We check the summary and if it is correct, we simply click on “Install” And wait for it to end.

… wait a few minutes while the installation finishes…

It will ask us for a restart to continue with the rest of the components.

… We are still waiting 😉 …

GOOD, ready, Click on “End” and we started!

We will need a valid SSL certificate, it will be enough to create it from our own CA. We will install it after the installation of the service since it will have installed the IIS role.

We will optionally create a user in our Active Directory which will be the Data Proxy account, will be the account that SSPR uses to access the file store.

In addition, As I was commenting, We need a share that will be used as the Central Store. We must make sure to encrypt the content by checking the option in the. We must add with full permissions the accounts of Local Administrators and Domain Admins, in addition to the Data Proxy User Account & the Network Service must have read permissions.

The first thing will be to open the Self-Service Password Reset management console, Click on “Service Configuration”.

Click on “New Service Configuration”,

This wizard will guide us to set up the location of the central warehouse, in addition to indicating the domains valid for SSPR, “Following”,

We indicate the UNC route of the central warehouse, “Following”,

Select the domains for which we can enable SSPR, Click on “Properties”,

We must enter the user accounts that we will use for both the data proxy account and for self-service. The first must have all the permissions on the share, and the second the possibility of unblocking accounts in the AD, as well as passwords.

If everything is correct, We finish the assistant by pressing “End”.

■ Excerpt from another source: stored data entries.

(* ===== verification/AuditChain.v ===== *)
(** * The audit chain (packages/audit/src/sink.ts)

    Hashing of records, the sinks that write them and the functions that check
    them. The hash is a parameter [H]; a record is the JSON object it is on
    disk. The file sink works on the bytes of its segments. *)
From S2P Require Import Prelude JsNumber Json JsonParse Redact.

Module AuditChain.
Import Json JsonParse.

Abbreviation fields := (list (string * json)).

(** [CHAIN_GENESIS = "0".repeat(64)] *)
Fixpoint repeat_char (c : ascii) (n : nat) : string :=
  match n with O => EmptyString | S n' => String c (repeat_char c n') end.
Definition CHAIN_GENESIS : string := repeat_char "0" 64.

(** [const { prevHash, hash, ...event } = record]: what is left over. *)
Definition rest_event (v : json) : fields :=
  match v with
  | JObj o => JsMap.remove "hash" (JsMap.remove "prevHash" o)
  | _ => []
  end.

Inductive BrokenReason : Type :=
| PrevMismatch (prevHash : string) (expected : string)
| HashMismatch (recomputed : string) (stored : string).

Record ChainVerification := {
  valid : bool;
  brokenAt : Z;
  reason : option BrokenReason;
  endHash : string
}.

Record SegmentInput := { segment : string; seg_records : list json }.

Record SegmentFailure := { f_segment : string; f_brokenAt : Z; f_reason : option BrokenReason }.

Record SegmentVerification := {
  s_valid : bool;
  head : string;
  totalRecords : nat;
  perSegment : list (string * nat);
  truncatedStart : bool;
  startedFrom : json;
  failure : option SegmentFailure
}.

Section chain.
Context (H : string -> string).

Definition hashRecord (prevHash : string) (event : fields) : string :=
  H (prevHash +:+ canonicalize (JObj event)).

(** [verifyAuditChain]'s loop from record [i]; [None] when it throws. *)
Fixpoint verify_from (i : Z) (records : list json) (expectedPrev : string) : option ChainVerification :=
  match records with
  | [] => Some {| valid := true; brokenAt := -1; reason := None; endHash := expectedPrev |}
  | r :: records' =>
      prevHash ← prop "prevHash" r;
      hash ← prop "hash" r;
      match prevHash with
      | JStr p =>
          if String.eqb p expectedPrev then
            let recomputed := hashRecord p (rest_event r) in
            match hash with
            | JStr h =>
                if String.eqb recomputed h then verify_from (i + 1) records' h
                else Some {| valid := false; brokenAt := i;
                             reason := Some (HashMismatch recomputed h); endHash := expectedPrev |}
            | _ =>
                stored ← js_string hash;
                Some {| valid := false; brokenAt := i;
                        reason := Some (HashMismatch recomputed stored); endHash := expectedPrev |}
            end
          else Some {| valid := false; brokenAt := i;
                       reason := Some (PrevMismatch p expectedPrev); endHash := expectedPrev |}
      | _ =>
          p ← js_string prevHash;
          Some {| valid := false; brokenAt := i;
                  reason := Some (PrevMismatch p expectedPrev); endHash := expectedPrev |}
      end
  end.

Definition verifyAuditChain (records : list json) (startHash : string) : option ChainVerification :=
  verify_from 0 records startHash.

(** The loop of [verifyAuditSegments] over the segments that hold records. *)
Fixpoint verify_segments_from (done : option SegmentFailure -> string -> SegmentVerification)
    (segments : list SegmentInput) (expected : string) : option SegmentVerification :=
  match segments with
  | [] => Some (done None expected)
  | s :: segments' =>
      result ← verifyAuditChain (seg_records s) expected;
      if valid result then verify_segments_from done segments' (endHash result)
      else Some (done (Some {| f_segment := segment s; f_brokenAt := brokenAt result;
                               f_reason := reason result |}) (endHash result))
  end.

Definition nonempty_segment (s : SegmentInput) : bool := negb (length (seg_records s) =? 0).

In the left menu, Click on “User Settings”, We must create a “New User Settings”,

We will be able to filter the users we want to use this service, we can filter either by entering an LDAP path and/or by Active Directory groups. “Following”,

We indicate the name of the license server of our Citrix XenApp or XenDesktop infrastructure, “Following”,

And we select the options we want, If we want users to be able to reset their password and/or user account in the event that it is locked. We must enter the URL of the service in the form: https://SERVIDOR_SSPR/MPMService/ and click on “Create”.

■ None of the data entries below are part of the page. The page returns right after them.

Lemma append_spec d n e e' text :
  DInv d e -> FInv d n -> closed d ->
  chain H e (text_records JSON_parse text) e' ->
  let d' := append n 0 text d in
  DInv d' e' /\ FInv d' (S n) /\ grow n d d' /\
  (text <> "" -> forall f, d !! 0 = Some f -> d' !! 0 <> Some f) /\
  recs d' 0 = recs d 0 ++ text_records JSON_parse text /\
  (exists f x, d' !! 0 = Some f /\ data f = x +:+ text).
Proof.
  intros HD HF Hcl Hc. cbn zeta. set (d' := append n 0 text d).
  assert (Hd' : exists f', d' = <[0 := f']> d /\
    ((exists f, d !! 0 = Some f /\ f' = {| ino := ino f; data := data f +:+ text |}) \/
     (d !! 0 = None /\ f' = {| ino := n; data := text |}))).
  { unfold d', append. destruct (d !! 0); eauto 10. }
  destruct Hd' as (f' & -> & Hf').
  assert (Hr0 : recs (<[0:=f']> d) 0 = recs d 0 ++ text_records JSON_parse text).
  { rewrite (recs_Some _ _ 0 f') by apply lookup_insert_eq.
    destruct Hf' as [(f & Hf & ->)|[Hf ->]]; cbn [data].
    - rewrite (recs_Some _ _ _ _ Hf). by apply text_records_app, Hcl.
    - by rewrite (recs_None _ _ _ Hf). }
  assert (Hri : forall i, i <> 0 -> recs (<[0:=f']> d) i = recs d i).
  { intros i Hi. unfold recs. by rewrite lookup_insert_ne. }
  assert (Ha : all (<[0:=f']> d) M = all d M ++ text_records JSON_parse text).
  { clear -Hr0 Hri. induction M as [|m IH]; [done|]. cbn [AuditFile.all].
    by rewrite IH, Hri, app_assoc. }
  split_and!; [| | | |done|].
  - destruct HD as [(s & Hs & Hg) Hn]. split.
    + exists s. rewrite Ha. split; [by eapply chain_app|]. intros [E _]%app_eq_nil. auto.
    + rewrite Hr0, Ha, Hri by done. intros [E Et]%app_eq_nil. rewrite Et, app_nil_r. auto.
  - intros i g Hg. destruct (decide (i = 0)) as [->|].
    + rewrite lookup_insert_eq in Hg. simplify_eq.
      destruct Hf' as [(f & Hf & ->)|[_ ->]]; cbn; [|lia]. apply HF in Hf. lia.
    + rewrite lookup_insert_ne in Hg by done. apply HF in Hg. lia.
  - intros g Hg. rewrite lookup_insert_eq in Hg. simplify_eq.
    destruct Hf' as [(f & Hf & ->)|[_ ->]]; [right|by left].
    exists f. split_and!; [done|done|]. rewrite size_append.
    destruct text as [|c text]; [left|right; cbn; lia].
    rewrite app_nil_r_str. by destruct f.
  - intros Ht f Hf. rewrite lookup_insert_eq. intros [= ->].
    destruct Hf' as [(g & Hg & E)|[Hg _]]; [|congruence].
    assert (g = f) as -> by congruence. apply (f_equal size) in E. rewrite size_append in E. destruct text; [done|]. cbn in E. lia.
  - exists f'. rewrite lookup_insert_eq. destruct Hf' as [(f & Hf & ->)|[_ ->]]; cbn.
    + by exists (data f).
    + by exists "".
Qed.

(** *** A whole turn *)

Definition Inv (w : world) : Prop :=
  exists e, DInv (w_disk w) e /\ FInv (w_disk w) (w_next w) /\
    forall i c, w_sinks w !! i = Some (Some c) -> CInv (w_disk w) (w_next w) e c.

Lemma FInv_S d n : FInv d n -> FInv d (S n).
Proof. intros HF i f Hf. apply HF in Hf. lia. Qed.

GOOD, last, in the menu “Identity verification” will be where we can “Manage questions” for users.

We will first select the language of the questions, and if we want their answer to be seen while they write the answers or not (and have to enter it twice to verify). “Following”,

This will be where we can add, Remove or modify the questions we want users to answer. “Following”,

And finally, where we will assign the questions to the language group! “End”,

Last, we will need to enable in our StoreFront SSPR, for this, in “Stores”, About our Store “Manage authentication methods”.

Envelope “Username and password” > “Set up account self-service”,

In Account Self-Service we must select “Citrix SSPR”, Click on “Configure…”

And we enable the options that interest us, we also indicate the URL of the service in https format://SERVIDOR_SSPR/MPMService

We will see already when we log in to the StoreFront that we have the possibility to use self-service, but, First, we will log in as a user to generate the answers to the questions and be able to use the service when we need it.

After logging in to StoreFront, We'll see a new icon called “Tasks”, from there we can get to “Manage security questions”, We execute it.

And for security reasons, it will ask us to validate ourselves for the first time,

We will need to answer the questions we have set…

And whenever we need, we will be able to if we need to Unlock the account or Reset the password

For example, To reset an account, It will ask us for our username, Click on “Following”,

He will ask us the questions that we already answered at the time, We answer them…

And that's it! Account recovered! With this we can easily lower approximately the 20% of our users' incidents, since a large part of these are due to forgetfulness or errors of this type!